### Materials provided

(** * Operational scripts of prismy-production: a shallow embedding

    Three entry points are embedded, each in a module of its own:

    - [Deploy]      : [deploy_via_python.py], the git deployment runner;
    - [Rotation]    : [infrastructure/lambda/package/rotate-secret.py],
                      the four-step secret rotation handler;
    - [Maintenance] : [infrastructure/lambda/package/db-maintenance.py],
                      the database maintenance handler.

    The scripts are glue code around external services (a shell, a secrets
    store, a database, a metrics sink, a notification topic).  Every external
    call is explicit: either an oracle of an environment record, whose
    answer the script cannot influence, or an operation on a state that is
    threaded through the script (the secrets store, the calls made so far).
    The Python control flow is kept as it is written; an exception is a
    value of [Exc], and [try]/[except] is [try_except].  Calls to [logger]
    have no effect on control flow or on any service and are left out.

    The facts proved about the three scripts follow the embedding, in
    [DeployFacts], [RotationFacts] and [MaintenanceFacts]; further
    properties of the same functions, and of the functions around them, are
    in [DeployMore], [RotationMore] and [MaintenanceMore]. *)

From Stdlib Require Import Ascii String.
From stdpp Require Import gmap strings list pretty.

(** Python truthiness of a string: the empty string is falsy. *)
Definition truthy (s : string) : bool :=
  match s with EmptyString => false | String _ _ => true end.

(** The double quote, as a one-character string. *)
Definition dquote : string := String (Ascii.ascii_of_nat 34) EmptyString.

(** ** Exceptions and the state-and-exception monad of the two handlers *)

(** The Python exceptions the handlers raise or receive.  [ClientError]
    carries the error code of a service error returned to boto3
    ([ResourceNotFoundException], ...); [ParamValidationError] is raised by
    botocore before any request is sent; [DriverError] stands for whatever a
    database driver (psycopg2, pymysql) raises. *)
Inductive Exc :=
| KeyError (key : string)
| IndexError (msg : string)
| TypeError (msg : string)
| ValueError (msg : string)
| PlainException (msg : string)
| ClientError (code : string)
| ParamValidationError (report : string)
| DriverError (msg : string).

#[export] Instance Exc_eq_dec : EqDecision Exc.
Proof. solve_decision. Defined.

(** [str(e)] *)
Definition str_exc (e : Exc) : string :=
  match e with
  | KeyError k => "'" +:+ k +:+ "'"
  | IndexError m | TypeError m | ValueError m | PlainException m => m
  | ClientError c => "An error occurred (" +:+ c +:+ ")"
  | ParamValidationError r => "Parameter validation failed:
" +:+ r
  | DriverError m => m
  end.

######

What the task requires
Write down only the closing run of lines: the one containing "IndexError (msg : string)" and every line after it to the end of the entries, exactly.

Result below
| IndexError (msg : string)
| TypeError (msg : string)
| ValueError (msg : string)
| PlainException (msg : string)
| ClientError (code : string)
| ParamValidationError (report : string)
| DriverError (msg : string).

#[export] Instance Exc_eq_dec : EqDecision Exc.
Proof. solve_decision. Defined.

(** [str(e)] *)
Definition str_exc (e : Exc) : string :=
  match e with
  | KeyError k => "'" +:+ k +:+ "'"
  | IndexError m | TypeError m | ValueError m | PlainException m => m
  | ClientError c => "An error occurred (" +:+ c +:+ ")"
  | ParamValidationError r => "Parameter validation failed:
" +:+ r
  | DriverError m => m
  end.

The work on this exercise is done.